High Court Madras High Court

T. Azeezar Rahman And Co. And … vs Employees’ State Insurance … on 23 July, 1993

Madras High Court
T. Azeezar Rahman And Co. And … vs Employees’ State Insurance … on 23 July, 1993
Author: S A Mohamed
Bench: D A Mohamad


JUDGMENT

S.M. Ali Mohamed J.

1. The petition under section 482, Criminal Procedure Code, 1973, to call for the records connected with C.C. No. 153 of 1991 on the file of the learned Judicial Magistrate, Ambur, and to quash the same.

2. The respondent herein, Employees’ State Insurance Corporation, represented by its manager, Local Office, Employees’ State Insurance Corporation, Ambur, filed a complaint for offences under section 85(a) punishable under section 85(i) of the Employees’ State Insurance Act, 1948, against a registered partnership firm of T. Azeezar Rahman and Co., the first petitioner herein and its partner, namely, Abdul Jabbar, the second petitioner/second accused and T. Habeebur Rahman, manager, the third accused/third petitioner before the Court of Judicial Magistrate, Ambur, North Arcot District. It is averred in the complaint as follows :

“8. That the accused ought to have paid contributions due and payable to the Corporation for the months of April, 1990, to September, 1990, within the time limit laid down under regulation 31 of the Regulations.

9. But the accused have failed to pay the contributions due for the months of April, 1990, to September, 1990, in accordance with the provisions of regulation 31 of the Regulations.

Thus, by their failure to pay the contributions for the months of April, 1990, to September, 1990, in accordance with the provisions of section 40(1) of the Act, read with regulation 31 of the Regulations, the accused have committed an offence under sub-section (a) of section 85 of the Act.”
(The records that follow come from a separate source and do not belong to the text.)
Lemma lift_channel_lifted (x : T) p :
  m_channel (pattern p) = channels -> 0 <= m_index (pattern p) <= Z.of_nat (length channels) ->
  exists y q prev, lift_channel cf time_to_wait x p = Ret (y, q, prev) /\ lifted channels y x
    /\ m_channel q = channels /\ 0 <= m_index q <= Z.of_nat (length channels).
Proof.
  intros Hc Hi. unfold lift_channel, lifted.
  destruct (m_generate_periodic_adc_pattern cf) eqn:Eflag; cbn [andb].
  2:{ do 3 eexists. split; [reflexivity|]. auto. }
  destruct (_ <? _).
  - destruct (get_channel_number_in (pattern p)) as (c & q & -> & Hin & Hq & Hqi); auto. outcome.
    do 3 eexists. split; [reflexivity|]. split; [right; eauto|done].
  - do 3 eexists. split; [reflexivity|]. auto.
Qed.

Lemma next_offset (k : nat) :
  u32 (Z.of_nat (k mod file_elements) + 1) = Z.of_nat (S k mod file_elements)
  \/ u32 (Z.of_nat (k mod file_elements) + 1) = Z.of_nat file_elements /\ (S k mod file_elements = 0)%nat.
Proof.
  destruct Hus as [_ Hne _ Hl _ _]. unfold INT_MAX in *.
  pose proof (Nat.mod_upper_bound k file_elements ltac:(lia)) as Hk. rewrite u32_small by lia.
  rewrite <- (Nat.add_1_r k), <- (Nat.Div0.add_mod_idemp_l k 1).
  destruct (decide (k mod file_elements + 1 < file_elements)%nat).
  - left. rewrite (Nat.mod_small (_ + 1)) by done. lia.
  - right. replace (k mod file_elements + 1)%nat with file_elements by lia.
    rewrite Nat.Div0.mod_same. lia.
Qed.

Lemma next_dropout (g : nat) :
  (Z.of_nat (g mod length (m_dropouts cf)) + 1) mod Z.of_nat (length (m_dropouts cf))
  = Z.of_nat (S g mod length (m_dropouts cf)).
Proof.
  replace (Z.of_nat (g mod length (m_dropouts cf)) + 1)
    with (Z.of_nat (g mod length (m_dropouts cf) + 1)) by lia.
  rewrite <- Nat2Z.inj_mod, Nat.Div0.add_mod_idemp_l. do 2 f_equal. lia.
Qed.

Lemma frame_step (g : nat) p :
  at_slot g p -> timestamp p = tick_time (g / tick_frames) ->
  exists p', produce_frame args cf time_to_wait accepts p
      = Ret (p', send_warnings accepts (length (created (m_dropouts cf) g)) (length (created (m_dropouts cf) (S g))))
    /\ at_slot (S g) p' /\ timestamp p' = timestamp p.
Proof.
  intros Hp Ht. pose proof Hus as [Hs Hne Hc Hl Hd Hbits]. pose proof Hp as [_ Hdrop (ws & Hws) [Hch Hchi] Hpk Hsent].
  set (k := length (created (m_dropouts cf) g)) in *.
  assert (Hlen : length (sent p) = k).
  { rewrite (Forall2_length _ _ _ Hsent). unfold faked_payloads. apply length_imap. }
  assert (Hdl : (0 < length (m_dropouts cf))%nat) by (destruct (m_dropouts cf); [done|cbn; lia]).
  destruct (lookup_lt_is_Some_2 (m_dropouts cf) (g mod length (m_dropouts cf))) as [b Hb].
  { apply Nat.mod_upper_bound. lia. }
  unfold produce_frame. rewrite (wrap_offset g p Hp). fold k. rewrite Hdrop, next_dropout, Nat2Z.id, Hb.
  cbn [deref]. outcome. rewrite (created_S _ _ _ Hb). fold k. rewrite length_app. fold k.
  pose proof (Nat.mod_upper_bound k file_elements ltac:(lia)) as Hk.
  destruct b; cbn [length].
  2:{ rewrite Nat.add_0_r. unfold send_warnings. rewrite Nat.sub_diag. cbn [seq].
    eexists. split; [reflexivity|]. split; [|done].
    assert (Ecr : created (m_dropouts cf) (S g) = created (m_dropouts cf) g).
    { by rewrite (created_S _ _ _ Hb), app_nil_r. }
    split; cbn [offset dropout_index bits pattern packets_tot sent]; unfold faked_payloads;
      rewrite ?Ecr; fold k; eauto. }
  rewrite (element_at_file _ Hk). outcome.
  rewrite element_at_start. outcome.
  rewrite num_frames_const. fold frame_count.
  destruct (nexts_continue _ frame_count gen ws (bits p) Hbits Hws) as [g2 Eerrs]. rewrite Eerrs. outcome.
  rewrite Ht. fold (faked k g).
  destruct (lift_channel_lifted (faked k g) p) as (y & q & prev & -> & Hy & Hq & Hqi); [done..|]. outcome.
  rewrite Hlen. eexists. split.
  { unfold send_warnings. replace (k + 1 - k)%nat with 1%nat by lia. cbn [seq].
    rewrite filter_cons, filter_nil. destruct (accepts k); [done|]. by rewrite decide_True. }
  split; [|cbn; done].
  assert (Ek : length (created (m_dropouts cf) (S g)) = S k).
  { rewrite (created_S _ _ _ Hb), length_app. cbn. lia. }
  split; cbn [offset dropout_index bits pattern packets_tot sent].
  - rewrite Ek. by apply next_offset.
  - done.
  - rewrite Ek. eexists. rewrite Nat.mul_succ_l, nexts_app, Hws. outcome. by rewrite Eerrs.
  - done.
  - rewrite Ek. intros Hmax. unfold INT_MAX in *. rewrite Hpk by lia. rewrite i32_small by lia. lia.
  - unfold faked_payloads. rewrite (created_S _ _ _ Hb), imap_app. apply Forall2_app; [done|].
    cbn. rewrite Nat.add_0_r. fold k. by constructor.
Qed.

Lemma created_add dropouts (g m : nat) : exists l, created dropouts (g + m) = created dropouts g ++ l.
Proof. unfold created. rewrite seq_app, filter_app. by eexists. Qed.

Lemma created_mono dropouts (g g' : nat) :
  (g <= g')%nat -> (length (created dropouts g) <= length (created dropouts g'))%nat.
Proof.
  intros Hg. destruct (created_add dropouts g (g' - g)) as [l E].
  replace (g + (g' - g))%nat with g' in E by lia. rewrite E, length_app. lia.
Qed.

Lemma send_warnings_app (a b c : nat) :
  (a <= b <= c)%nat -> send_warnings accepts a b ++ send_warnings accepts b c = send_warnings accepts a c.
Proof.
  intros Ho. unfold send_warnings. rewrite <- fmap_app, <- filter_app. do 2 f_equal.
  replace (c - a)%nat with ((b - a) + (c - b))%nat by lia. rewrite seq_app. do 2 f_equal. lia.
Qed.

Let made (g : nat) : nat := length (created (m_dropouts cf) g).

Lemma frames_run (m g : nat) p :
  at_slot g p -> (forall i, (i < m)%nat -> timestamp p = tick_time ((g + i) / tick_frames)) ->
  exists p', produce_frames args cf time_to_wait accepts m p
      = Ret (p', send_warnings accepts (made g) (made (g + m)))
    /\ at_slot (g + m) p' /\ timestamp p' = timestamp p.
Proof.
  revert g p. induction m as [|m IH]; intros g p Hp Ht; cbn [produce_frames].
  - exists p. rewrite Nat.add_0_r. unfold send_warnings. by rewrite Nat.sub_diag.
  - destruct (frame_step g p Hp) as (p1 & -> & Hp1 & Ht1).
    { by rewrite (Ht 0%nat ltac:(lia)), Nat.add_0_r. }
    outcome. destruct (IH (S g) p1 Hp1) as (p2 & -> & Hp2 & Ht2).
    { intros i Hi. rewrite Ht1, (Ht (S i)) by lia. do 2 f_equal. lia. }
    outcome. exists p2. rewrite Nat.add_succ_r. cbn [Nat.add] in *.
    rewrite send_warnings_app by (split; apply created_mono; lia). by rewrite Ht2, Ht1.
Qed.

Lemma tick_time_S (t : nat) :
  u64 (tick_time t + u64 (m_time_tick_diff args * get_num_frames (default_element T))) = tick_time (S t).
Proof.
  unfold tick_time, u64. rewrite <- Zplus_mod. f_equal. lia.
Qed.

Lemma loop_run (clock : nat -> Z) (spins turns t n : nat) l p times n' l' :
  at_slot (t * tick_frames) p -> timestamp p = tick_time t ->
  limit_loop clock turns spins n l = Ret (times, n', l') ->
  exists p', produce_loop args cf time_to_wait accepts clock spins turns n l p
      = Ret (p', l', n', send_warnings accepts (made (t * tick_frames)) (made ((t + turns) * tick_frames)))
    /\ at_slot ((t + turns) * tick_frames) p'.
Proof.
  revert t n l p times. induction turns as [|turns IH]; intros t n l p times Hp Ht Hl;
    cbn [produce_loop limit_loop] in *.
  - injection Hl as <- <- <-. exists p. rewrite Nat.add_0_r. unfold send_warnings. by rewrite Nat.sub_diag.
  - apply bind_Ret_inv in Hl as ([n1 l1] & E1 & Hl).
    apply bind_Ret_inv in Hl as ([[times1 n2] l2] & Hl & [= <- <- <-]).
    fold tick_frames. destruct (frames_run tick_frames (t * tick_frames) p Hp) as (p1 & -> & Hp1 & Ht1).
    { intros i Hi. by rewrite Nat.div_add_l, Nat.div_small, Nat.add_0_r by lia. }
    outcome. rewrite element_at_start. outcome. rewrite E1. outcome. rewrite num_frames_const.
    rewrite Ht1, Ht, tick_time_S.
    replace (t * tick_frames + tick_frames)%nat with (S t * tick_frames)%nat in * by lia.
    destruct (IH (S t) n1 l1 (set_production_timestamp (tick_time (S t)) p1) times1) as (p2 & -> & Hp2);
      [by destruct Hp1; split|done..|].
    outcome. exists p2. rewrite Nat.add_succ_r. cbn [Nat.add] in *.
    rewrite send_warnings_app by (split; apply created_mono; lia). done.
Qed.
End spec.

(** [conf] of a new emulator on a file with a whole element. *)
Lemma conf_usable {T : Type} `{ReadoutLaws T} `{EM : EmulatedType T} args what emu files draw
    words errors no_errors rand bytes (previous_ts : Z) :
  0 < sizeof T <= INT_MAX -> files (get_data_file_name emu) = Some bytes ->
  (0 < whole_chunks bytes (sizeof T))%nat -> Z.of_nat (whole_chunks bytes (sizeof T)) <= INT_MAX ->
  tables_ok words errors no_errors -> 0 < get_random_population_size emu ->
  exists e w cf, conf (T:=T) args what emu files draw words errors no_errors rand (new_emulator previous_ts)
      = Ret (e, w)
    /\ m_configuration e = Some cf /\ get (m_file_source cf) = bytes /\ m_t0_now cf = get_set_t0 emu
    /\ m_error_bit_generator e = generate words errors no_errors new_generator
    /\ usable (T:=T) cf (m_error_bit_generator e)
    /\ (m_generate_periodic_adc_pattern cf = true -> m_channel (m_pattern_generator e) <> [])
    /\ m_index (m_pattern_generator e) = 0.
Proof.
  intros Hs Hfile Hne Hl Htab Hpop. unfold conf. cbn [new_emulator m_configuration].
  rewrite Hfile. rewrite i32_small by (unfold INT_MAX in *; lia).
  destruct (read_fresh what bytes (get_data_file_name emu) (get_input_file_size_limit emu) (sizeof T))
    as (s & w & -> & Hget & Hn); [lia|done|]. outcome.
  set (size := if SFeqb (m_dropout_rate args) (S754_zero false) then 1 else get_random_population_size emu).
  assert (Hsize : 0 < size) by (unfold size; destruct SFeqb; lia).
  destruct (if get_generate_periodic_adc_pattern emu then _ else _) as [pattern wait] eqn:Ep.
  do 3 eexists. split; [reflexivity|]. split; [reflexivity|].
  cbn [m_file_source m_error_bit_generator m_generate_periodic_adc_pattern m_pattern_generator].
  split; [done|]. split; [done|]. split; [done|]. split.
  - split; unfold file_elements; cbn [m_file_source m_dropouts]; rewrite ?Hget; try done.
    + intros E. apply (f_equal length) in E. rewrite length_fmap, length_seq in E. cbn in E. lia.
    + intros n. by apply nexts_return.
  - destruct (get_generate_periodic_adc_pattern emu); injection Ep as <- <-; [|done].
    split; [|done]. intros _ E. apply (f_equal length) in E. cbn in E.
    rewrite length_fmap, length_seq in E. lia.
Qed.

Lemma at_slot_start {T : Type} `{ReadoutLaws T} `{EM : EmulatedType T} args (cf : configuration)
    ts_0 gen channels (p : production (T:=T)) :
  offset p = 0 -> dropout_index p = 0 -> bits p = gen ->
  m_channel (pattern p) = channels -> m_index (pattern p) = 0 -> packets_tot p = 0 -> sent p = [] ->
  at_slot args cf ts_0 gen channels 0 p.
Proof.
  intros Ho Hd Hb Hc Hi Hp Hs.
  split; cbn [created seq filter list_filter length]; rewrite ?Ho, ?Hd, ?Hi, ?Hp, ?Hs, ?Hb.
  - left. by rewrite Nat.Div0.mod_0_l.
  - by rewrite Nat.Div0.mod_0_l.
  - by exists [].
  - split; [done|lia].
  - done.
  - constructor.
Qed.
3. It is contended by learned counsel for the petitioners that as tar as the second accused/second petitioner, Abdul Jabbar, one of the partners, is concerned, there are no specific averments in the complaint that he was responsible for the offences under section 85(a) punishable under section 85(i) of the Act. He has cited the ruling of Arunachalam J. in G. Ramaswamy Moopanar v. Employees’ State Insurance Corporation [1990] LW (Crl.) 414 in support of his contention. The question for consideration in the case was :

“Can a director of a company or a partner of a firm be prosecuted as a ‘principal employer’ falling within the fold of section 2(17) of the Employees’ State Insurance Art, 1948 ?”

4. After elaborately considering different rulings of the High Courts and the Supreme Court, the learned judge answered the question thus :

“The director of a company or a partner of a firm, by virtue of being a director or a partner, is not a principal employer, contemplated by section 2(17) of the Employees’ State insurance Act. He is not personally liable to pay the employer’s contribution under the Act. The Act contemplates an ‘immediate employer’ and the ‘principal employer’, but when the definition of ‘principal employer’ refers to the ‘owner’ or ‘occupier’ of a factory, it is apparent that the principal employer can either be the owner or the occupier, depending upon the facts of each case. The word ‘or’ must be read disjunctively and cannot be read as ‘and’ because such reading is bound to introduce an uncertainty, in fastening the obligation, to deduct and pay the employer’s contribution as well as the employees’ contribution. The concept appears to be that the person liable is one who has ultimate control over the affairs of the factory.”

5. Mr. P. Rajamanickam, learned counsel for the respondent, was fair in his submission and pointed out that as far as the second accused, Abdul Jabbar (one of the partners), is concerned, there are no specific averments in the complaint that he was in charge of the factory during the material time when the offence was committed. He also drew the attention of this court to, paragraph 51 of the above ruling by Arunachalam J. The learned judge has held :

“It will always be open to the court to invoke the provisions of section 319, Criminal Procedure Code, 1973, if in the course of enquiry or trial it appeared to it, from the evidence, that any person not being the accused, had committed an offence.”

6. Mr. P. Rajamanickam contended that it will be open to the trial court to invoke the provisions of section 319, Criminal Procedure Code, if in the course of trial it appeared that the particular accused has committed the offence. There is substance in the contention of learned counsel for the Corporation.

7. Following the ruling cited in the above case, I am of the view that as far as the second accused is concerned, no offence has been made out under section 85(a) punishable under section 85(i) of the Act. Therefore, the proceedings against the second accused, Abdul Jabbar, in C.C. No. 153 of 1991 on the file of the Judicial Magistrate, Ambur, are quashed. However, it is always open to the trial court to invoke the provisions of section 319, Criminal Procedure Code, if necessary.